- _Exercise requirements_
Copy out each line of the listing below where the string "with" appears.

- _Provided data_
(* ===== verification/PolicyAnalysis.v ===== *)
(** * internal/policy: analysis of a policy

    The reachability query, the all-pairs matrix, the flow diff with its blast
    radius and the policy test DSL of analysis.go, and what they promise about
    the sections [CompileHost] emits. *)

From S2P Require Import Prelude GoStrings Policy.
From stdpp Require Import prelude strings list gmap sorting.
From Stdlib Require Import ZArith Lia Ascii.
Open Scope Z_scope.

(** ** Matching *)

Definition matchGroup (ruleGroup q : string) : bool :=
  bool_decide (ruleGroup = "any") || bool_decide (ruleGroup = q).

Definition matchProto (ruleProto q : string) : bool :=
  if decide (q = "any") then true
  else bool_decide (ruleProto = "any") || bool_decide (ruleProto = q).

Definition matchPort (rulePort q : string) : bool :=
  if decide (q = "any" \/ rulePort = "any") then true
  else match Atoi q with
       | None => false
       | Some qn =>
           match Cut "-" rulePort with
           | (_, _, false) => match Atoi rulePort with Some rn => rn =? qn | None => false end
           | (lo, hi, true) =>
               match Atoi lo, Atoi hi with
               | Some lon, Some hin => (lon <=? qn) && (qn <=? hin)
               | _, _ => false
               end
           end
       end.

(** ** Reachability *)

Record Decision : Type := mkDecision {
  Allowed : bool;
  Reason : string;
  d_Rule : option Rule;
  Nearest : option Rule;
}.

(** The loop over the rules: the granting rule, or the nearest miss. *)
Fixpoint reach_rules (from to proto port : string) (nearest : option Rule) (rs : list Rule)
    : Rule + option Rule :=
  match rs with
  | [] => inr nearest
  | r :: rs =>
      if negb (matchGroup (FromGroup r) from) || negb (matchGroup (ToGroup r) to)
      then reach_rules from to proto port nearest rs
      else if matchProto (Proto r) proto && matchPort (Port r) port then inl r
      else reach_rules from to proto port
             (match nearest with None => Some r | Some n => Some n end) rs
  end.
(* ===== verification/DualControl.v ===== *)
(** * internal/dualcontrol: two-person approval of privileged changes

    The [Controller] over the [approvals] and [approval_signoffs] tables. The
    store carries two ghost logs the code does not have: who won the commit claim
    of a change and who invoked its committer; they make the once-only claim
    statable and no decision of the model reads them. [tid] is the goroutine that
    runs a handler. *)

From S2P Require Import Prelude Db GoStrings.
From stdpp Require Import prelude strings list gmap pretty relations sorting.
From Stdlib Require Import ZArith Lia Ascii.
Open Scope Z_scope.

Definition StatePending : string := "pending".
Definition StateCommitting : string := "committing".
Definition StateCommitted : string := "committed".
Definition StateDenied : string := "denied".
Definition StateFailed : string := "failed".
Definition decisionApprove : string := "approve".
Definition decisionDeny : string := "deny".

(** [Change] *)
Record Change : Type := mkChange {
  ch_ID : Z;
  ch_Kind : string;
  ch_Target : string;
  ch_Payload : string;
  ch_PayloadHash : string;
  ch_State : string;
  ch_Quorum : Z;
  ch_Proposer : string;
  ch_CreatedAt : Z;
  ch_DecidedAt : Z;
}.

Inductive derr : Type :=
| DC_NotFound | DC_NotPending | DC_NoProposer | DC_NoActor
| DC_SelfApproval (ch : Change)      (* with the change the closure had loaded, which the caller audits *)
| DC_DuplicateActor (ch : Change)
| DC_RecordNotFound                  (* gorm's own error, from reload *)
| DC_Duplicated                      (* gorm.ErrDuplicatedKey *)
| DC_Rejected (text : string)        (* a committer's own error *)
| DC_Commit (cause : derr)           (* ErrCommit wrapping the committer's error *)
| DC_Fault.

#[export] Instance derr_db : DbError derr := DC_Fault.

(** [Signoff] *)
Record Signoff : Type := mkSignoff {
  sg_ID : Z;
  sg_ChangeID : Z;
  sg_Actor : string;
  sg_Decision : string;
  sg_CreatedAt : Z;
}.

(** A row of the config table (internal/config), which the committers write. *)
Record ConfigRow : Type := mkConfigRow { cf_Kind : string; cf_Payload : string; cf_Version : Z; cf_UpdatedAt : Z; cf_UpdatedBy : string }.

- _The completed task_
    The reachability query, the all-pairs matrix, the flow diff with its blast
  else match Atoi q with
           match Cut "-" rulePort with
           | (_, _, false) => match Atoi rulePort with Some rn => rn =? qn | None => false end
               match Atoi lo, Atoi hi with
  match rs with
             (match nearest with None => Some r | Some n => Some n end) rs
| DC_SelfApproval (ch : Change)      (* with the change the closure had loaded, which the caller audits *)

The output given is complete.